Collected data entries:
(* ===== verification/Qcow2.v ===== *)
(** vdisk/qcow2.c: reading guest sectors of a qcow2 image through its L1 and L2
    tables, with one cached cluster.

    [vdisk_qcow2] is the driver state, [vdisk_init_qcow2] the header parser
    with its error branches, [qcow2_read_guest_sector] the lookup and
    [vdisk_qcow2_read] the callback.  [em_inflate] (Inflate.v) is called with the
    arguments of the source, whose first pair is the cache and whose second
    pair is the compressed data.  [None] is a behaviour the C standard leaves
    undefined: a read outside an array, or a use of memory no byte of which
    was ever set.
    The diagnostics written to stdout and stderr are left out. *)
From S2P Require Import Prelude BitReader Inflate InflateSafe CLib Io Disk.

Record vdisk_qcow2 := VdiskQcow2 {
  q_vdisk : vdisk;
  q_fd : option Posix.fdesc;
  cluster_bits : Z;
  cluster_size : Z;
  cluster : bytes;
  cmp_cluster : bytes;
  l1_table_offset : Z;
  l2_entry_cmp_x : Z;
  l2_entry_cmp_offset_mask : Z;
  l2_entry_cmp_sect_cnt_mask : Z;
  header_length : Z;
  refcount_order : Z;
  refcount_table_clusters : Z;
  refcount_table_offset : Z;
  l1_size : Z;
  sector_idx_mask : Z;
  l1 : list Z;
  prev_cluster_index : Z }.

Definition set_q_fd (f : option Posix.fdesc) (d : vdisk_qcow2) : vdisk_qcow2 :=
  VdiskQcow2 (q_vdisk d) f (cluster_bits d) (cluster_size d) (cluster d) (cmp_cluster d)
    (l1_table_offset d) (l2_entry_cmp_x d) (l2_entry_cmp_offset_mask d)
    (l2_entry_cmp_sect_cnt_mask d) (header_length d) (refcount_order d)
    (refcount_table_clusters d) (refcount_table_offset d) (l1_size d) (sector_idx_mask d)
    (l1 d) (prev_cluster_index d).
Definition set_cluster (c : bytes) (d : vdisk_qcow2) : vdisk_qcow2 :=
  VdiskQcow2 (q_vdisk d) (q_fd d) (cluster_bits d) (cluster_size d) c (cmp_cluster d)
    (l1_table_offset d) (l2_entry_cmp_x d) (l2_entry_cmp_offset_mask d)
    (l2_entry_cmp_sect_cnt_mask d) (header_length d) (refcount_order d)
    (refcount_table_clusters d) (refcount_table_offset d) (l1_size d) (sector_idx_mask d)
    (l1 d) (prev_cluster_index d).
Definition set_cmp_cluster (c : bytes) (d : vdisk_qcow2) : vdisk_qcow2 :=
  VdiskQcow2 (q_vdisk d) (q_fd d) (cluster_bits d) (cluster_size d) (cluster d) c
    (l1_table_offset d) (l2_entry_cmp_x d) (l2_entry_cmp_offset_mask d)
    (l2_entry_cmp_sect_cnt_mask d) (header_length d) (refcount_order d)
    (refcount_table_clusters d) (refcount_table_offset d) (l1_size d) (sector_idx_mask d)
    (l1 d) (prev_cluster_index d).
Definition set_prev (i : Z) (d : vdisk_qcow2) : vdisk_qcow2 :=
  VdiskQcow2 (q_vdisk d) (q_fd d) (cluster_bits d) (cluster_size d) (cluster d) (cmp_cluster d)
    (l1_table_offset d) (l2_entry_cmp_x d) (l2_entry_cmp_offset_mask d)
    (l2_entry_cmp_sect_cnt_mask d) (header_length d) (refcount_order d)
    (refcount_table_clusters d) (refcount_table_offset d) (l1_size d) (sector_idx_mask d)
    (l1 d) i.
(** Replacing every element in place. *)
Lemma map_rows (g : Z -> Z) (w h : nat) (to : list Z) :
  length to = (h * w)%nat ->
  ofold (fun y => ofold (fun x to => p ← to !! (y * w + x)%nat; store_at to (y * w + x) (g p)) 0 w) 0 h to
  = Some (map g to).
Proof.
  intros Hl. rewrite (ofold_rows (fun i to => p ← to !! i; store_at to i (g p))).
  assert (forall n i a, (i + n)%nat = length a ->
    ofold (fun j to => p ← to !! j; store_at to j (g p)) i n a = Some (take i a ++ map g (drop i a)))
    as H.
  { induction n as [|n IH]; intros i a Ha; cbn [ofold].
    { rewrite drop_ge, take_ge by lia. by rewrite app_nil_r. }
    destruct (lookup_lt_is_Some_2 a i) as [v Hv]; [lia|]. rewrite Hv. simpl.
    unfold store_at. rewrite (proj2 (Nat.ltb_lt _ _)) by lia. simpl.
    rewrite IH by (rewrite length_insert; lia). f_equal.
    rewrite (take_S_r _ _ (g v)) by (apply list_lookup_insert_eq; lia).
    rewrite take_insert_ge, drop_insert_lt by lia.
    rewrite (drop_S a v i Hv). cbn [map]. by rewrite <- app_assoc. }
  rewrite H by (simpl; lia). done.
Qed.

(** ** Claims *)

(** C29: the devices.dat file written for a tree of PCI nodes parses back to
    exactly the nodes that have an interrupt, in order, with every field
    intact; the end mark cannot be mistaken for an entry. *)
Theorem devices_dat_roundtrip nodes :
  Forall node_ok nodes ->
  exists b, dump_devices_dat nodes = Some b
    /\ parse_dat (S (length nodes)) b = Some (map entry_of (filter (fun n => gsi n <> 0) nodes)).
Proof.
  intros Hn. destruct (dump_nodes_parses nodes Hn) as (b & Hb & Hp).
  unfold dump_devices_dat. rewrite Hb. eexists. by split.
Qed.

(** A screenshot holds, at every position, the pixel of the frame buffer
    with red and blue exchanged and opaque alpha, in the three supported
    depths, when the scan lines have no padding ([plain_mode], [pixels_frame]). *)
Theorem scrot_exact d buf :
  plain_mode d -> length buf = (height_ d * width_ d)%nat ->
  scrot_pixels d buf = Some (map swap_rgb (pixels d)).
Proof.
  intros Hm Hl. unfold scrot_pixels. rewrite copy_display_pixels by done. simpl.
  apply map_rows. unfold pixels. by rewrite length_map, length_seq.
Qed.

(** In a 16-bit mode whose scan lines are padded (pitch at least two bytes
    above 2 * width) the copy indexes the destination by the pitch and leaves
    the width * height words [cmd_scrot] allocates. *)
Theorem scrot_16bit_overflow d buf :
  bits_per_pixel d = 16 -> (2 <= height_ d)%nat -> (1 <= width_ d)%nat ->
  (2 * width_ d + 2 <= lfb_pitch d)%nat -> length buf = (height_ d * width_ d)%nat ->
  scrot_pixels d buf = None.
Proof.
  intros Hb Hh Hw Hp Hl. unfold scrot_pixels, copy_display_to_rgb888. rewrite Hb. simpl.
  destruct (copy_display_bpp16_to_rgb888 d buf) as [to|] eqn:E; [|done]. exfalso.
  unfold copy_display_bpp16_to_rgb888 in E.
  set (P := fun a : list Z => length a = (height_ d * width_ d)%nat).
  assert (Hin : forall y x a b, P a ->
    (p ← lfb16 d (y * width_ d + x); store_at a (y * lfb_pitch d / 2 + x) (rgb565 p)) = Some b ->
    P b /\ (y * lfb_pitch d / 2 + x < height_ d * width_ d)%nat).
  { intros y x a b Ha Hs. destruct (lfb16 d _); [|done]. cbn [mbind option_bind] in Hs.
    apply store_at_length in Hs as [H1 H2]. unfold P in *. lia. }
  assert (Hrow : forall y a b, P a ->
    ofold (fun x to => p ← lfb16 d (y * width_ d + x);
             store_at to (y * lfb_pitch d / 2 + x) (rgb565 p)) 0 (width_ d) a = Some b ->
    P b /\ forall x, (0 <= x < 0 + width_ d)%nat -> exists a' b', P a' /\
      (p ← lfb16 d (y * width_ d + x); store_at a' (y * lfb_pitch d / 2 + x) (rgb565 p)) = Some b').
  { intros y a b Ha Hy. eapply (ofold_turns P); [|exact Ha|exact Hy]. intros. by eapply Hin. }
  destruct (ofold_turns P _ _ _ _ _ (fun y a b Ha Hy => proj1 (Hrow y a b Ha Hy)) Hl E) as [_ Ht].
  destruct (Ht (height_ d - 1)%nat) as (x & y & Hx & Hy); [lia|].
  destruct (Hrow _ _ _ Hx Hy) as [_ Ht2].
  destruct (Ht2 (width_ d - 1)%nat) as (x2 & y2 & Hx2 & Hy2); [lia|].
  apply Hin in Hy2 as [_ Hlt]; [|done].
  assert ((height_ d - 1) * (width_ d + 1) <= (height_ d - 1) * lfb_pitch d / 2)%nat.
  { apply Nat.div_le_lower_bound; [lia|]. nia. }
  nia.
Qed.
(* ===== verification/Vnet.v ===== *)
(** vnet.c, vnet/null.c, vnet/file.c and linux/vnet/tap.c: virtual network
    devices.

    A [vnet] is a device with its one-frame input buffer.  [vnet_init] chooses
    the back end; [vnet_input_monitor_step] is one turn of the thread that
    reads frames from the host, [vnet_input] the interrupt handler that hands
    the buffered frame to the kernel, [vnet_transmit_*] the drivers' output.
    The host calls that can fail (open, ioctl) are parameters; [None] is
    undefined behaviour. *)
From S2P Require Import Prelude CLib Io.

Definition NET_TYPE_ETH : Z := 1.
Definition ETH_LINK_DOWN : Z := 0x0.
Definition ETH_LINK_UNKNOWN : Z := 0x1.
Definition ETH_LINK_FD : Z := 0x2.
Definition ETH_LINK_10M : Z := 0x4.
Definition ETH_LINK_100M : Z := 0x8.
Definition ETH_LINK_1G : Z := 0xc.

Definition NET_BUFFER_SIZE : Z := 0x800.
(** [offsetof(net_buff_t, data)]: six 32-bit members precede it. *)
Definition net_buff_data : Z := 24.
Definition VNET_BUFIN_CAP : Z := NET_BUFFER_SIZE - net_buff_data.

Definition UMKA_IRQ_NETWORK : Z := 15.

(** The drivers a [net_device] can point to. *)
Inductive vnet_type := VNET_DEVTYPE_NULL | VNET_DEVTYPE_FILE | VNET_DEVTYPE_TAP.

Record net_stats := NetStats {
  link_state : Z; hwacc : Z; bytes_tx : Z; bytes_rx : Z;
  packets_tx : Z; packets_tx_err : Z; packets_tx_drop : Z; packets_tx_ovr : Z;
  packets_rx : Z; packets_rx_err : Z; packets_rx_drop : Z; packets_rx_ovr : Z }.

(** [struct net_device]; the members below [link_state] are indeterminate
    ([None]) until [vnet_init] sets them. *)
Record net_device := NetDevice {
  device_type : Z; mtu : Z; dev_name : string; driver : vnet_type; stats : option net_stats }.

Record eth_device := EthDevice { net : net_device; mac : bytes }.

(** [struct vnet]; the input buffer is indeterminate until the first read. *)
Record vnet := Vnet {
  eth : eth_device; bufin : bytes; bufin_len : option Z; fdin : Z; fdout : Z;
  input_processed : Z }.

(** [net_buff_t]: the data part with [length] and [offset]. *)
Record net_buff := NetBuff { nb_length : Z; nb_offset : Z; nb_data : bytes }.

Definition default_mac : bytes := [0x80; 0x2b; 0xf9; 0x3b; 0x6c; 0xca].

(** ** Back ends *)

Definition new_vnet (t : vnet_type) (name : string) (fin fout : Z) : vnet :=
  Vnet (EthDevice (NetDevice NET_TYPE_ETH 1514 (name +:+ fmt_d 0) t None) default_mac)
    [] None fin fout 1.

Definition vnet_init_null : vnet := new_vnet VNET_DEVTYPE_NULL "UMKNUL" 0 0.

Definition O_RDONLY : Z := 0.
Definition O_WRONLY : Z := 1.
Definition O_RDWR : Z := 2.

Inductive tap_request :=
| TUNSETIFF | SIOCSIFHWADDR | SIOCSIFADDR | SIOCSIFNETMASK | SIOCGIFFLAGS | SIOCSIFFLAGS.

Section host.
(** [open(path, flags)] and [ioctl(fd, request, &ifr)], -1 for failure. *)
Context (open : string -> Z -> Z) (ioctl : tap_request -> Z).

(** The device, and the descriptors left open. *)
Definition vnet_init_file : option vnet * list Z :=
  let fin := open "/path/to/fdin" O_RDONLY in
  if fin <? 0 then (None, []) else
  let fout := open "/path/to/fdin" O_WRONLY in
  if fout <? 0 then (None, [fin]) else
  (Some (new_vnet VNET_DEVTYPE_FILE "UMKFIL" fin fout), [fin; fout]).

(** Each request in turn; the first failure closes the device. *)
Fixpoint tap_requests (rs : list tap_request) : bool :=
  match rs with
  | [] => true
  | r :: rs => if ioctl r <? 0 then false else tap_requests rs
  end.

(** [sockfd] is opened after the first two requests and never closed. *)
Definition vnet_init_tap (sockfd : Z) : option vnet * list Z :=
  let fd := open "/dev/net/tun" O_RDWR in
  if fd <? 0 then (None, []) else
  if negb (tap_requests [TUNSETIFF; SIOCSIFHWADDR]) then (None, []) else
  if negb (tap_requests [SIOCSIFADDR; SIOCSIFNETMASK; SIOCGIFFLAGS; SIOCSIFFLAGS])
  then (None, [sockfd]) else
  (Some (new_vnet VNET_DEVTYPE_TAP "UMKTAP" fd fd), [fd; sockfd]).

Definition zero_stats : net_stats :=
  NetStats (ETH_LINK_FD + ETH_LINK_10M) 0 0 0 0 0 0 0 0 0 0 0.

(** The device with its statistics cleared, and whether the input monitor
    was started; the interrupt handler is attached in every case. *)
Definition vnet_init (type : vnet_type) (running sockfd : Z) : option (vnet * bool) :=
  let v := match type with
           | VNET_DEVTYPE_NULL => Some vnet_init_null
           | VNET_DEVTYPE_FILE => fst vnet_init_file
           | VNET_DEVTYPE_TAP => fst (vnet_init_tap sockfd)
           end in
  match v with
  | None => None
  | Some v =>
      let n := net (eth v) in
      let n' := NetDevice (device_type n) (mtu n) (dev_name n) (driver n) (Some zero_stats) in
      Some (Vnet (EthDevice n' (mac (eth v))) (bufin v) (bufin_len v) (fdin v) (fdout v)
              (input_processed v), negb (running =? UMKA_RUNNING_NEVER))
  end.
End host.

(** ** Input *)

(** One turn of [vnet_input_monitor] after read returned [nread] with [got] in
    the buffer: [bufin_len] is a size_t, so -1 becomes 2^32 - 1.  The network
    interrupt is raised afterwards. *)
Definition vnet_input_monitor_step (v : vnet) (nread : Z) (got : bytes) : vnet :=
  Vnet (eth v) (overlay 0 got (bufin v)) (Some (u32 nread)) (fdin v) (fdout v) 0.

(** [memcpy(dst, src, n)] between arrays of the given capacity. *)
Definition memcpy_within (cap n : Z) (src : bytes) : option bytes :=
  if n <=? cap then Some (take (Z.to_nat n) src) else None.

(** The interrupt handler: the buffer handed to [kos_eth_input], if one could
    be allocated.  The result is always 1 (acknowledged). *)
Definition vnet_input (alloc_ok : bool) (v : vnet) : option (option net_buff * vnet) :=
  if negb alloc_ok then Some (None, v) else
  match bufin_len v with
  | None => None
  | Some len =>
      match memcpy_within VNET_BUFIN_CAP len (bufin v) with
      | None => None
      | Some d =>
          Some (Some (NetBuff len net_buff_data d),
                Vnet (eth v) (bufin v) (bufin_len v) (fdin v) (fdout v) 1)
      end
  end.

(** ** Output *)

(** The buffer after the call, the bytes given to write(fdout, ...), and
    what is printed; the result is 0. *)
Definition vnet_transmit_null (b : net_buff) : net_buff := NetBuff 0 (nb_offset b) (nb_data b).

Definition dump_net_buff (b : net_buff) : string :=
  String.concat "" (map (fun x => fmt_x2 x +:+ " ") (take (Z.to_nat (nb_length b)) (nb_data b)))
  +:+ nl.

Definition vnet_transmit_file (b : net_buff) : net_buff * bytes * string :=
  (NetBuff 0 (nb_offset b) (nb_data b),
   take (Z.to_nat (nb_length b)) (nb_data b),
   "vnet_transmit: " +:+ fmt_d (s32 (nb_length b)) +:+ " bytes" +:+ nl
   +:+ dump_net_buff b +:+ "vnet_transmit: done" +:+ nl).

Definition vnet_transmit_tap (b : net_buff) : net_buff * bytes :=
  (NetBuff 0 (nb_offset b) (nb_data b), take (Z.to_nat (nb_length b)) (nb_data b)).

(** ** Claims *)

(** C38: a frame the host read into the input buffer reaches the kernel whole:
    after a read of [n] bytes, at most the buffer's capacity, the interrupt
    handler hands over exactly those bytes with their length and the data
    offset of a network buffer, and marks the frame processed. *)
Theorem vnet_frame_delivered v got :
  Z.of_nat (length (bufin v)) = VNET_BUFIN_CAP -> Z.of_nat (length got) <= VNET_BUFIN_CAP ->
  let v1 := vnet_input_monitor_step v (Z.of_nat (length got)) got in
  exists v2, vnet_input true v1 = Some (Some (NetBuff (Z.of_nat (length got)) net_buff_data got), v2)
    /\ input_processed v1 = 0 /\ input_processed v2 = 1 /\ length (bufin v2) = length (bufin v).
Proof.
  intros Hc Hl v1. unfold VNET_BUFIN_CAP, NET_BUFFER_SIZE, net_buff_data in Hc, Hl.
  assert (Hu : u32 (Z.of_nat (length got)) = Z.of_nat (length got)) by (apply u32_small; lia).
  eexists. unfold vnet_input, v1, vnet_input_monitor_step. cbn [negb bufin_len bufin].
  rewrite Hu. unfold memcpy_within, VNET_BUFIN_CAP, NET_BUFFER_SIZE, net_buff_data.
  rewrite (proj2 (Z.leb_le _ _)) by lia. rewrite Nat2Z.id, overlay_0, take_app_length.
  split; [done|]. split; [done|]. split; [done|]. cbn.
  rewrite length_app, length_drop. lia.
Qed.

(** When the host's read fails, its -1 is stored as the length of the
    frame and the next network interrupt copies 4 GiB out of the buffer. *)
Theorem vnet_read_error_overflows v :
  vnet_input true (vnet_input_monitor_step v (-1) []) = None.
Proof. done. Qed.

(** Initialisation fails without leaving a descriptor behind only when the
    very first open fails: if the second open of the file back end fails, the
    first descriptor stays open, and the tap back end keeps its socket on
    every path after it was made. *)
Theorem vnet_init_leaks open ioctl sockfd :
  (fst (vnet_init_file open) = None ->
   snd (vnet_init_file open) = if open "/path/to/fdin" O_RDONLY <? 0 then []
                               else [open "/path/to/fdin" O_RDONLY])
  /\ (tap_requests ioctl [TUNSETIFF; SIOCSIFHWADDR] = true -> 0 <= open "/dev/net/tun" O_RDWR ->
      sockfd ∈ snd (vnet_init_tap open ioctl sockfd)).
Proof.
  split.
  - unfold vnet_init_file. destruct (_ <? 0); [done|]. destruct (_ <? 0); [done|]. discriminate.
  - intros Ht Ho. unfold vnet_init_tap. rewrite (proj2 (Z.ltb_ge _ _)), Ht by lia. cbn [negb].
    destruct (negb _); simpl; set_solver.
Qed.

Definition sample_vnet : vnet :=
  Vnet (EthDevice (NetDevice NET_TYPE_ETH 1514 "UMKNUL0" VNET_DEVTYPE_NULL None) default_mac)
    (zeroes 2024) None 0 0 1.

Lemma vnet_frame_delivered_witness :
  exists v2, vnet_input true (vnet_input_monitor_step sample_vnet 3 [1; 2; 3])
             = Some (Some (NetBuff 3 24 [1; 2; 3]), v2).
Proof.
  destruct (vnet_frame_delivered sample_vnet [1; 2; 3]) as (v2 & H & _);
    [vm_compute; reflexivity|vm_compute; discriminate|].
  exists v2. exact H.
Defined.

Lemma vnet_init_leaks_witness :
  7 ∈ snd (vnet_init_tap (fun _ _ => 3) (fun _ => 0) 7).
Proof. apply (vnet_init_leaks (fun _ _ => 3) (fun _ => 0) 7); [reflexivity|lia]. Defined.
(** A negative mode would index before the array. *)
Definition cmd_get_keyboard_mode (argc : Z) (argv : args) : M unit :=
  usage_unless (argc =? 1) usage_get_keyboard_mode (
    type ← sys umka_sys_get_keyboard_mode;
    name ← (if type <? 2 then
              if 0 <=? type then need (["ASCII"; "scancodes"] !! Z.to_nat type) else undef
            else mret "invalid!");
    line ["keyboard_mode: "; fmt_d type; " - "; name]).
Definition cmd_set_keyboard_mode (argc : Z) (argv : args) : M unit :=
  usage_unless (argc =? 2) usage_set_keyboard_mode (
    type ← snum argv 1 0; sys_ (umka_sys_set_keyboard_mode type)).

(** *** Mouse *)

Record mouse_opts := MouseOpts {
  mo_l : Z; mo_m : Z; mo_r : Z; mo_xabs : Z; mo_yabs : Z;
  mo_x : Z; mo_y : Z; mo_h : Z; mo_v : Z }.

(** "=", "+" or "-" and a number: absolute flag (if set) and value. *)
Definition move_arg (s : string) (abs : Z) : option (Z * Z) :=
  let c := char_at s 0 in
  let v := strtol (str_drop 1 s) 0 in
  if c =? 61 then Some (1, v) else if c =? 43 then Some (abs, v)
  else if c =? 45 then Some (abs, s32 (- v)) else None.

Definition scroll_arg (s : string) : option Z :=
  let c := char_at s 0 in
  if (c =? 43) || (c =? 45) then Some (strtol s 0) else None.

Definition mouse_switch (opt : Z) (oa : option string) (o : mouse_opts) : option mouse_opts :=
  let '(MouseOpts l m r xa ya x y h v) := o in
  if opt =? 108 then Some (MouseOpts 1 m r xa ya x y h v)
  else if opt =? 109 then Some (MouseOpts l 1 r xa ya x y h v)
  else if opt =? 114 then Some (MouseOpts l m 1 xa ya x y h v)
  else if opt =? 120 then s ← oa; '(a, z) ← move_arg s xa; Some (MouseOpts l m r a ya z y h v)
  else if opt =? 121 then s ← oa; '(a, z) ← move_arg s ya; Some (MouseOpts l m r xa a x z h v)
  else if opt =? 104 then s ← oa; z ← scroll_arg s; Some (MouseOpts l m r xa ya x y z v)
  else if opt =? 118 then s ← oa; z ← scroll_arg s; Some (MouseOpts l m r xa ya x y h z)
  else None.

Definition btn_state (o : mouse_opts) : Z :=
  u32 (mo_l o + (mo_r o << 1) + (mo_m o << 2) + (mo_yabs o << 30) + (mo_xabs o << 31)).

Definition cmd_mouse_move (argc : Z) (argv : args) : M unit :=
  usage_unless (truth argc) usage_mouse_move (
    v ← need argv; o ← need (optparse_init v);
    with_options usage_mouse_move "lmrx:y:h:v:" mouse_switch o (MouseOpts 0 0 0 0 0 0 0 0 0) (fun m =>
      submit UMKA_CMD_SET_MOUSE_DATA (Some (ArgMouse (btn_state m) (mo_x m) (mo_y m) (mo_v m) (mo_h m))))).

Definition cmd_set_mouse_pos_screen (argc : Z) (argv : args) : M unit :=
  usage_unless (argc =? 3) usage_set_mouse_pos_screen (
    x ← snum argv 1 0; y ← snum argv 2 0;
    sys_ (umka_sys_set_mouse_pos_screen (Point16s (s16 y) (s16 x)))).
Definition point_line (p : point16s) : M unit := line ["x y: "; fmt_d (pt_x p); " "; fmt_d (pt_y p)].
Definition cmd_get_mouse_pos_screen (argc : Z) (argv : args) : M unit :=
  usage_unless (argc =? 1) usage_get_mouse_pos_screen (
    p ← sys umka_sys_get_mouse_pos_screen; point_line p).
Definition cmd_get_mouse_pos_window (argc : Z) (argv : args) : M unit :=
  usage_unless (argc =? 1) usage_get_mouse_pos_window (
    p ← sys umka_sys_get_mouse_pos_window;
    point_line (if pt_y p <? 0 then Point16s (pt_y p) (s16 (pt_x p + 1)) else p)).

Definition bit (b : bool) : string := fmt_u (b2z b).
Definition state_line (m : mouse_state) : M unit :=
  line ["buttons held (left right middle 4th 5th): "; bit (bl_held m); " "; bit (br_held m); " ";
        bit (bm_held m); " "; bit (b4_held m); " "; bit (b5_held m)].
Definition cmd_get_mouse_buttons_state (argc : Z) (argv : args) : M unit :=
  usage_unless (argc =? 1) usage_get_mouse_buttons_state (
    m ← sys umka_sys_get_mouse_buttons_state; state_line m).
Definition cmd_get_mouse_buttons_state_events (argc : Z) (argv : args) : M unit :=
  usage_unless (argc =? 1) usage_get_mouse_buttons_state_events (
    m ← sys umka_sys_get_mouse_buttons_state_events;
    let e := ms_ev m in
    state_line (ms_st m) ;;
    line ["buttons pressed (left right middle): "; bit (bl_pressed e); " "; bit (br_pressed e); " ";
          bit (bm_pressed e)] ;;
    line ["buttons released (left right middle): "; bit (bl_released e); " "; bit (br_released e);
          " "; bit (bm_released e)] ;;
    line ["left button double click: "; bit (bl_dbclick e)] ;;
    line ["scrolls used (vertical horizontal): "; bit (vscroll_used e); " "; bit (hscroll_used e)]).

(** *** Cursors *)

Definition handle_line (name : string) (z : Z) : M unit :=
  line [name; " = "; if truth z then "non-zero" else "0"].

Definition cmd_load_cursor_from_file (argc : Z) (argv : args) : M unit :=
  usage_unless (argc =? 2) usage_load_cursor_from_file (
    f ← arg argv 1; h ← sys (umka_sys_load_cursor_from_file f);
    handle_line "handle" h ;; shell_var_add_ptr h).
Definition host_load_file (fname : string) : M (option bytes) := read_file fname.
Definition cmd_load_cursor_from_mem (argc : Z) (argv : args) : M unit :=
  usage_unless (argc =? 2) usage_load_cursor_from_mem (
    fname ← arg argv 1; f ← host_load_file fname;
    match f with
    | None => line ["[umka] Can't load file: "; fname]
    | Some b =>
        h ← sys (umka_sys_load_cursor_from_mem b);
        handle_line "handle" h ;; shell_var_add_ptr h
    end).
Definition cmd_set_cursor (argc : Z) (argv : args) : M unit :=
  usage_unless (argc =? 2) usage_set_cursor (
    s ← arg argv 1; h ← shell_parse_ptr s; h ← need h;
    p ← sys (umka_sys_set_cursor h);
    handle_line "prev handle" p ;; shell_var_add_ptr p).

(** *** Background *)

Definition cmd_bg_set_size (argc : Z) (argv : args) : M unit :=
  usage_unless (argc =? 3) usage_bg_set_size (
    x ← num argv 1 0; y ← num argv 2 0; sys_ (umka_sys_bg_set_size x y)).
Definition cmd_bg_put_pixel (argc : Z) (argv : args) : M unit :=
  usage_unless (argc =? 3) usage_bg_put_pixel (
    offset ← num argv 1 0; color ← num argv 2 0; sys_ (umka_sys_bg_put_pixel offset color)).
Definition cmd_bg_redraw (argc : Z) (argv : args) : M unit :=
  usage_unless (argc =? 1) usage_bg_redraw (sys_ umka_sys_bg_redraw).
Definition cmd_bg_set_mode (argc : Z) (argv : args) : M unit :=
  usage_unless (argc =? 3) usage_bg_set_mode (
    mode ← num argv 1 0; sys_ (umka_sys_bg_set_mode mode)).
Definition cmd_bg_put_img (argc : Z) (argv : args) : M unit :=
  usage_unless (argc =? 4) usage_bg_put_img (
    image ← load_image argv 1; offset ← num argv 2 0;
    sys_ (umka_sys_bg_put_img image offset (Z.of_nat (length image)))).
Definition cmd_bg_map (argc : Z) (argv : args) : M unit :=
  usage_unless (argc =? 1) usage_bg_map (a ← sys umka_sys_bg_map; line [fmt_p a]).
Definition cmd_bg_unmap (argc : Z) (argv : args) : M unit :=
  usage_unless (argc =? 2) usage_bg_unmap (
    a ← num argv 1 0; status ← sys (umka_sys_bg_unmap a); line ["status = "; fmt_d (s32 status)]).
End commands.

• _EXERCISE AIM_
From the entries, copy every line in which the string "need" can be found.

• _ANSWER BELOW_
              if 0 <=? type then need (["ASCII"; "scancodes"] !! Z.to_nat type) else undef
    v ← need argv; o ← need (optparse_init v);
    s ← arg argv 1; h ← shell_parse_ptr s; h ← need h;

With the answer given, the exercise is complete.